Clayton County Sheriff Victor Hill had the wife of a political rival arrested after she said she penned emails to the department supporting her husband’s campaign.
Wednesday evening’s arrest of Gerrian Hawes, which was streamed live on Facebook by her husband, has some questioning whether the arrest was an abuse of Hill’s power as sheriff.
“This sounds like an effort to intimidate a potential political opponent, which is in my mind, not an appropriate use of law enforcement powers,” said Harvey Newman, professor emeritus at the Andrew Young School of Policy Studies at Georgia State University. “We want people to feel able to speak truth to power. But this appears to be an effort to, if not silence that, to at least intimidate it.”
A spokesman for Hill did not respond to multiple requests for a comment.
Robert Hawes, Gerrian’s husband, said the troubles began after the former sheriff’s deputy posted on Facebook his desire to seek Hill’s job on Aug. 10.
He alleges Hill then sent an email to Clayton Sheriff’s Office staffers that disparaged Hawes’ sons, accusing them of stealing their father’s department-issued gun in 2014 and selling it at a pawn shop. Hawes said the accusation is untrue.
After Hill emailed the staff, Gerrian Hawes replied to the email, writing: “Where there is love, fear cannot exist,” her husband said.
“All this comes after I made the announcement I was running for sheriff,” he said. “She responded because she thinks he is trying to place fear into us.”
Hill and Gerrian Hawes continued to email each other until the sheriff threatened to arrest her, Robert Hawes said.
In a Facebook livestream of her arrest, Gerrian Hawes can be heard telling viewers that she was being taken into custody after she and Hill got into the back and forth over her husband’s plans to seek Hill’s job in 2020. The next thing she knew, deputies were at her door with an arrest warrant.
“Something is wrong with Victor Hill,” she is heard saying in the video as deputies escort her from her home to a waiting squad car.
“Let’s go viral,” she tells the audience — which numbered around 55,000 by noon Thursday — as her husband chimed in with commentary of the arrest. She has been charged with harassing communications.
Bond for Hawes was set at $1,500 early Thursday when she appeared in Clayton Magistrate Court.
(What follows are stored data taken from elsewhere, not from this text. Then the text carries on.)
(** X10: when [Walk] has returned, nothing of it is left: no goroutine
    is alive, the counter is back at zero, the process has not exited, the
    call has returned once, and no further step can be taken. *)
Theorem Walk_returns_clean (Ignore : Regexp) (root : string) (n : node)
    (depth : Z) (sched : list nat) :
  walkReturned 0 (run Ignore sched (Walk root n depth)) = true ->
  pool (run Ignore sched (Walk root n depth)) = [] /\
  wg (run Ignore sched (Walk root n depth)) = 0 /\
  exited (run Ignore sched (Walk root n depth)) = false /\
  returned (run Ignore sched (Walk root n depth)) = [0%nat] /\
  forall k, step_at Ignore k (run Ignore sched (Walk root n depth)) = None.
Proof.
  intros Hret.
  destruct (Walk_oneCall Ignore root n depth sched) as [Hwg [_ Hcase]].
  set (m := run Ignore sched (Walk root n depth)) in *.
  destruct Hcase as [[Hnil _] | (Hdone & Hp & Hex)].
  - unfold walkReturned in Hret. rewrite Hnil in Hret.
    apply bool_decide_eq_true in Hret. inversion Hret.
  - rewrite Hp in Hwg. repeat split; try assumption.
    intros k. unfold step_at. rewrite Hex, Hp. reflexivity.
Qed.

Lemma Walk_returns_clean_witness :
  let m := run Ignore_init [0; 0; 1; 1; 1; 1; 0]%nat
             (Walk "r" (Directory [("f", Regular)]) (-1)) in
  pool m = [] /\ wg m = 0 /\ exited m = false /\ returned m = [0%nat] /\
  forall k, step_at Ignore_init k m = None.
Proof.
  intros m. apply Walk_returns_clean. reflexivity.
Defined.

(** ** Roots that are no directory, depths below -1 *)

#[local] Arguments pruned : simpl never.

Lemma run_invariant_at (Ignore : Regexp) (P : machine -> Prop) :
  (forall k m m', P m -> step_at Ignore k m = Some m' -> P m') ->
  forall sched m, P m -> P (run Ignore sched m).
Proof.
  intros Hstep. induction sched as [|k sched IH]; intros m HP; [exact HP |].
  cbn [run]. destruct (step_at Ignore k m) as [m'|] eqn:Hs; [| now apply IH].
  apply IH. eauto.
Qed.
(** * Formula reference remapping of excel_splitter

    A shallow embedding of [FormulaHelper] (src/excel_splitter_V2.py and
    src/excel_splitter_v1.1.0.py, whose [FormulaHelper] classes are
    identical) and the properties of its row mapper and formula rewriter. *)

From Stdlib Require Import ZArith Decimal DecimalFacts DecimalN.
From stdpp Require Import base numbers list sorting gmap strings.

Local Open Scope Z_scope.

(** ** Row mapper *)

(** [sorted(original_map.keys())]: the keys of the dict in ascending order. *)
Definition sorted_keys {V} (original_map : gmap Z V) : list Z :=
  merge_sort Z.le (elements (dom original_map)).

(** One iteration of the loop of [build_row_mapping_after_deletion]; the
    state is the pair of the dict [mapping] and the counter [offset].  The
    tombstone [None] of the source is the inner [None]. *)
Definition mapping_step (deleted_rows : list Z)
    (st : gmap Z (option Z) * Z) (orig_row : Z) : gmap Z (option Z) * Z :=
  let '(mapping, offset) := st in
  if bool_decide (orig_row ∈ deleted_rows)
  then (<[orig_row := None]> mapping, offset + 1)
  else (<[orig_row := Some (orig_row - offset)]> mapping, offset).

Definition build_row_mapping_after_deletion {V}
    (original_map : gmap Z V) (deleted_rows : list Z) : gmap Z (option Z) :=
  fst (foldl (mapping_step deleted_rows) (∅, 0) (sorted_keys original_map)).

(** The number of rows of the input row set that are marked for deletion and
    lie strictly below [r]. *)
Definition deleted_below {V} (original_map : gmap Z V) (deleted_rows : list Z)
    (r : Z) : nat :=
  size (filter (λ k, k ∈ deleted_rows ∧ k < r) (dom original_map)).
(** X9. Every wrapper of the three modules assigns [restype], once, so no
    result is converted with the default of ctypes by omission; and every
    wrapper assigns [argtypes], once, except [dvdnav_version], which
    assigns [restype] only, and [dvdnav_get_angle_info], which misspells
    the attribute. After the import these two are the only wrappers whose
    argument types are undeclared. *)
Theorem wrapper_declarations_are_complete (h : host) :
  good_posix h ->
  exists st,
    import_dvdnav h empty_state = Finished st /\
    (forall x, In x all_wrappers ->
       attrs_set all_statements x = ["restype"; "argtypes"] \/
       (x = "dvdnav_version" /\ attrs_set all_statements x = ["restype"]) \/
       (x = "dvdnav_get_angle_info" /\
        attrs_set all_statements x = ["restype"; "argstype"])) /\
    undeclared_argtypes st = ["dvdnav_version"; "dvdnav_get_angle_info"].
Proof.
  intro Hh. exists booted_nav. split; [apply import_dvdnav_posix, Hh|].
  split; [|vm_compute; reflexivity].
  assert (Hall : forallb (fun x =>
                   names_eqb (attrs_set all_statements x) ["restype"; "argtypes"]
                   || (String.eqb x "dvdnav_version"
                       && names_eqb (attrs_set all_statements x) ["restype"])
                   || (String.eqb x "dvdnav_get_angle_info"
                       && names_eqb (attrs_set all_statements x)
                                    ["restype"; "argstype"]))
                 all_wrappers = true)
    by (vm_compute; reflexivity).
  intros x Hx.
  pose proof (proj1 (forallb_forall _ _) Hall x Hx) as H. cbv beta in H.
  apply orb_prop in H. destruct H as [H|H]; [apply orb_prop in H; destruct H as [H|H]|].
  - left. apply names_eqb_sound, H.
  - right. left. apply andb_prop in H. destruct H as [H1 H2].
    apply String.eqb_eq in H1. apply names_eqb_sound in H2. auto.
  - right. right. apply andb_prop in H. destruct H as [H1 H2].
    apply String.eqb_eq in H1. apply names_eqb_sound in H2. auto.
Qed.
Definition policy_data (e : Env) (s : TIP403Registry) (policyId : Z) :
    Result (PolicyType * Address) :=
  let stored :=
    data ← get_policy_data e s policyId;
    ty ← decode_policy_type e data;
    Ok (ty, admin data) in
  if is_t2 (spec e) then
    match builtin_authorization policyId with
    | Some _ =>
        ty ← ok_or (PolicyType_try_from policyId) (TIP403RegistryError TIP403Error.InvalidPolicyType);
        Ok (ty, ZERO)
    | None => stored
    end
  else if negb (policy_exists s policyId) then Err (TIP403RegistryError TIP403Error.PolicyNotFound)
  else stored.

Definition compound_policy_data (e : Env) (s : TIP403Registry) (policyId : Z) :
    Result CompoundPolicyData :=
  data ← get_policy_data e s policyId;
  if negb (is_compound data) then
    Err (TIP403RegistryError (if policy_exists s policyId then TIP403Error.IncompatiblePolicyType
                         else TIP403Error.PolicyNotFound))
  else Ok (compound (policy_records s).[policyId]).

Definition is_simple (e : Env) (s : TIP403Registry) (policy_id : Z) (user : Address)
    (data : PolicyData) : Result bool :=
  let is_in_set := (policy_set s).[(policy_id, user)] in
  ty ← decode_policy_type e data;
  match ty with
  | WHITELIST => Ok is_in_set
  | BLACKLIST => Ok (negb is_in_set)
  | COMPOUND | InvalidType => Err (TIP403RegistryError TIP403Error.IncompatiblePolicyType)
  end.

Definition is_authorized_simple (e : Env) (s : TIP403Registry) (policy_id : Z) (user : Address) :
    Result bool :=
  match builtin_authorization policy_id with
  | Some auth => Ok auth
  | None => data ← get_policy_data e s policy_id; is_simple e s policy_id user data
  end.
(** Once the clock has passed window [j], nothing more is spent in it. *)
Lemma window_over a k tok E P j t tr s :
  0 < P → 0 ≤ j → E + j * P ≤ t →
  Forall (Z.le t) (map (λ c, now_u64 (k_env c)) tr) →
  spent_in (in_window E P j) a k tok (krun tr s).2 = 0.
Proof.
  intros HP Hj Ht Hge. apply spent_in_none. rewrite krun_times.
  eapply Forall_impl; [exact Hge|]. intros t' Ht'. cbn in Ht'. unfold in_window.
  destruct (Z.eqb_spec j 0); [subst; apply Z.ltb_ge; lia|].
  apply andb_false_intro2, Z.ltb_ge. lia.
Qed.

(** What is assumed of the trace from a state whose stored period is window [w]. *)
Definition trace_ok (h : B256) (tok E P w : Z) (tr : list KStep) : Prop :=
  Forall (ordinary h tok) tr ∧
  StronglySorted Z.le (map (λ c, now_u64 (k_env c)) tr) ∧
  Forall (λ c, now_u64 (k_env c) + P ≤ U64_MAX ∧
               (w = 0 ∨ E + (w - 1) * P ≤ now_u64 (k_env c))) tr.

Lemma trace_ok_later h tok E P w w' c tr :
  trace_ok h tok E P w (c :: tr) → E + (w' - 1) * P ≤ now_u64 (k_env c) → trace_ok h tok E P w' tr.
Proof.
  intros (Ho & Hs & Ht) Hc. apply Forall_cons in Ho as [_ Ho]. apply Forall_cons in Ht as [_ Ht].
  cbn in Hs. apply StronglySorted_inv in Hs as [Hs Hge]. split_and!; try done.
  apply Forall_forall. intros c' Hc'. rewrite Forall_forall in Ht. split; [by apply Ht|]. right.
  rewrite Forall_forall in Hge. specialize (Hge (now_u64 (k_env c'))).
  etrans; [exact Hc|]. apply Hge. apply list_elem_of_fmap. eauto.
Qed.

Lemma trace_ok_tail h tok E P w c tr : trace_ok h tok E P w (c :: tr) → trace_ok h tok E P w tr.
Proof.
  intros (Ho & Hs & Ht). apply Forall_cons in Ho as [_ Ho]. apply Forall_cons in Ht as [_ Ht].
  cbn in Hs. apply StronglySorted_inv in Hs as [Hs _]. done.
Qed.

Definition stored_window (E P Mx w : Z) (row : SpendingLimitState) : Prop :=
  period row = P ∧ limit_max row = Mx ∧ period_end row = E + w * P ∧ 0 ≤ remaining row ∧ 0 ≤ w.

(** The period a spend at [t] is charged to contains [t]. *)
Lemma roll_window E P Mx w row t :
  0 < P → 0 ≤ E → 0 ≤ Mx → stored_window E P Mx w row → t + P ≤ U64_MAX →
  w = 0 ∨ E + (w - 1) * P ≤ t →
  ∃ w', stored_window E P Mx w' (roll row t) ∧ in_window E P w' t = true ∧
    (w' = w ∧ roll row t = row ∨ w < w' ∧ remaining (roll row t) = Mx) ∧ (w' = 0 ∨ E + (w' - 1) * P ≤ t).
Proof.
  intros HP HE HMx (Hp & Hm & He & Hr & Hw) Hmax Hlo. unfold roll.
  destruct (Z.eqb_spec (period row) 0); [lia|]. cbn.
  destruct (Z.leb_spec (period_end row) t) as [Hle|Hgt].
  - destruct (compute_next_period_end_spec row t) as [Hn Hb]; [nia..|].
    rewrite He, Hp in Hn. exists (w + (t - (E + w * P)) / P + 1).
    assert (0 ≤ (t - (E + w * P)) / P) by (apply Z.div_pos; lia).
    pose proof (Z.div_mod (t - (E + w * P)) P ltac:(lia)).
    pose proof (Z.mod_pos_bound (t - (E + w * P)) P HP).
    unfold stored_window, in_window. cbn. destruct (Z.eqb_spec (w + (t - (E + w * P)) / P + 1) 0); [lia|].
    rewrite andb_true_iff, Z.leb_le, Z.ltb_lt. split_and!; nia.
  - exists w. unfold in_window. split; [done|]. split; [|by auto].
    destruct (Z.eqb_spec w 0); [subst; apply Z.ltb_lt; lia|].
    rewrite andb_true_iff, Z.leb_le, Z.ltb_lt. lia.
Qed.

Lemma spending_windows a k tok E P Mx tr s w j :
  let row := (spending_limits s).[(spending_limit_key a k, tok)] in
  0 < P → 0 ≤ E → 0 ≤ j → 0 ≤ Mx → stored_window E P Mx w row →
  trace_ok (spending_limit_key a k) tok E P w tr →
  spent_in (in_window E P j) a k tok (krun tr s).2 ≤
    window_cap w (remaining row) Mx j + refunded_in (in_window E P j) tok tr.
Proof.
  revert s w. induction tr as [|c tr IH]; intros s w row HP HE Hj HMx Hst Hok.
  { cbn. destruct Hst as (_ & _ & _ & ? & _). unfold window_cap. repeat case_match; lia. }
  pose proof Hok as (Hord & Hsort & Htimes).
  apply Forall_cons in Hord as [Hoc Hord]. apply Forall_cons in Htimes as [[Htm Htw] _].
  cbn in Hsort. apply StronglySorted_inv in Hsort as [_ Hge].
  set (t := now_u64 (k_env c)) in *.
  assert (∃ s1 lg, (krun (c :: tr) s).2 = (t, lg) :: (krun tr s1).2 ∧
    row_step a k tok (k_env c) (k_call c) row (spending_limits s1).[(spending_limit_key a k, tok)] lg)
    as (s1 & lg & -> & Hstep).
  { cbn. unfold run_k, atomically.
    assert (0 ≤ refund_of tok (k_call c)) by (destruct c as [? ? []], Hoc; cbn in *; try case_match; lia).
    destruct (exec_k _ _ _ _) as [[u|err] [s1 lg]] eqn:Hx.
    - exists s1, lg. split; [by destruct (krun tr s1)|].
      destruct Hst as (_ & <- & _ & ? & _). by eapply exec_row_step.
    - exists s, []. split; [by destruct (krun tr s)|]. destruct Hst as (_ & _ & _ & ? & _).
      by apply row_step_same. }
  cbn [spent_in refunded_in]. fold t. pose proof (refunded_in_nonneg (in_window E P j) _ _ _ Hord) as Hrn.
  assert (0 ≤ refund_of tok (k_call c)) by (destruct c as [? ? []], Hoc; cbn in *; try case_match; lia).
  destruct Hstep as [(n & Hrow & Hn & Hsp)|(n & Hn & Hsp & Hrow)].
  - assert (stored_window E P Mx w (spending_limits s1).[(spending_limit_key a k, tok)]) as Hst1.
    { rewrite Hrow. destruct Hst as (?&?&?&?&?). unfold stored_window; cbn. lia. }
    pose proof (IH s1 w HP HE Hj HMx Hst1 (trace_ok_tail _ _ _ _ _ _ _ Hok)) as Hih.
    rewrite Hrow in Hih. cbn [remaining set_remaining] in Hih. rewrite Hsp.
    destruct Hst as (_ & _ & _ & Hr & Hw). unfold window_cap in *.
    destruct (in_window E P j t) eqn:Hin; [repeat case_match; lia|].
    destruct (decide (j = w)) as [->|]; [|repeat case_match; bprop; lia].
    rewrite (window_over _ _ _ _ _ _ t) by (try done; unfold in_window in Hin; destruct Htw, (Z.eqb_spec w 0);
      bprop; try lia; apply andb_false_iff in Hin as [?|?]; bprop; lia).
    repeat case_match; lia.
  - change (now_u64 (k_env c)) with t in Hsp, Hrow.
    destruct (roll_window E P Mx w row t) as (w' & Hst' & Hin' & Hcase & Hlo'); try done.
    assert (stored_window E P Mx w' (spending_limits s1).[(spending_limit_key a k, tok)]) as Hst1.
    { rewrite Hrow. destruct Hst' as (?&?&?&?&?). unfold stored_window; cbn. lia. }
    assert (trace_ok (spending_limit_key a k) tok E P w' tr) as Hok'.
    { destruct Hlo' as [->|Hlo']; [|by eapply trace_ok_later].
      destruct Hcase as [[<- _]|[? _]]; [by eapply trace_ok_tail|].
      destruct Hst as (_&_&_&_&?). lia. }
    pose proof (IH s1 w' HP HE Hj HMx Hst1 Hok') as Hih. rewrite Hrow in Hih.
    cbn [remaining set_remaining] in Hih.
    pose proof (in_window_inj E P j w' t HP Hj ltac:(apply Hst')) as Hinj.
    destruct Hst as (_ & _ & _ & Hr & Hw). unfold window_cap in *.
    destruct (in_window E P j t) eqn:Hin.
    + rewrite (Hinj eq_refl Hin') in *.
      destruct Hcase as [[-> Heq]|[? Heq]]; rewrite Heq in *; repeat case_match; bprop; lia.
    + destruct Hcase as [[-> Heq]|[? Heq]]; rewrite Heq in *; repeat case_match; bprop; lia.
Qed.
End spending_proofs.

Section spending_theorems.
Context `{Primitives}.
Implicit Types (e : Env) (s : AccountKeychain).

(** C4: a periodic spending limit holds period by period. Take any trace of T3 calls
    in which the row is not reconfigured by the account, with block times that never
    decrease. What the access key spends on the token in the current period is at
    most what remained, and in each later period at most the configured maximum,
    plus what was refunded in that period. *)
Theorem access_key_spending_bounded a k tok tr s j :
  let row := (spending_limits s).[(spending_limit_key a k, tok)] in
  let window := in_window (period_end row) (period row) j in
  0 < period row → 0 ≤ period_end row → 0 ≤ remaining row → 0 ≤ limit_max row → 0 ≤ j →
  Forall (ordinary (spending_limit_key a k) tok) tr →
  StronglySorted Z.le (map (λ c, now_u64 (k_env c)) tr) →
  Forall (λ c, now_u64 (k_env c) + period row ≤ U64_MAX) tr →
  spent_in window a k tok (krun tr s).2 ≤
    (if j =? 0 then remaining row else limit_max row) + refunded_in window tok tr.
Proof.
  intros row window HP HE Hr HM Hj Ho Hs Ht.
  pose proof (spending_windows a k tok (period_end row) (period row) (limit_max row) tr s 0 j)
    as Hb. fold row in Hb. unfold window_cap in Hb.
  destruct (Z.ltb_spec j 0); [lia|]. apply Hb; try done.
  - unfold stored_window. lia.
  - split_and!; try done. eapply Forall_impl; [exact Ht|]. cbn. intros c Hc. split; [done|by left].
Qed.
She was expected to make bond and be released late Thursday.
The dust-up is the latest in a turbulent history for Hill, who is very popular among many Clayton County residents, but is also feared by others who say he uses his office to settle scores with rivals or anyone who gets on his bad side.
Hill has been the leader of the Clayton Sheriff’s Office since 2013, his second go-round in the top job after running the department from 2005-2008. When the seat was up for re-election in 2016, he received 63 percent of the vote in the Democratic primary.
Over the years, however, detractors have described his behavior as everything from reckless to criminal.
When he first took office in 2005, he immediately fired 27 employees, placing snipers on the sheriff’s department roof as they were escorted out. In 2012, he was accused of several counts of racketeering, theft by taking and making false statements, though he would later be acquitted of all charges.
In 2015, he accidentally shot a female friend while demonstrating “police tactics” during a date. And last year, his law enforcement certification was put on probation for two years by the Georgia Peace Officer Standards and Training Council.
This year, he has been linked to Mitzi Bickers, a Clayton Sheriff’s chaplain who was indicted in April in connection to the bribery scandal at Atlanta City Hall. Charges against her include witness tampering, wire fraud and money laundering.
Rodney Williams, a former Clayton Sheriff’s Office chaplain, said Hill’s response to Gerrian Hawes’ emails is part of a pattern of intimidation.
Williams turned himself in to police in February after he learned Hill had taken a warrant out for his arrest because of an email Williams sent to his former colleagues after he was fired. In the electronic message, he called the sheriff “toxic” and said he had an “evil agenda.”
Soon afterward, he faced charges of computer trespassing of his own.
“I saw it coming, that’s just how he operates,” said Williams, who was at the courthouse Thursday to support Gerrian Hawes. “You give him a little bit of bait, the snake will stick his head out because he does not have any self-control. That’s just what he does.”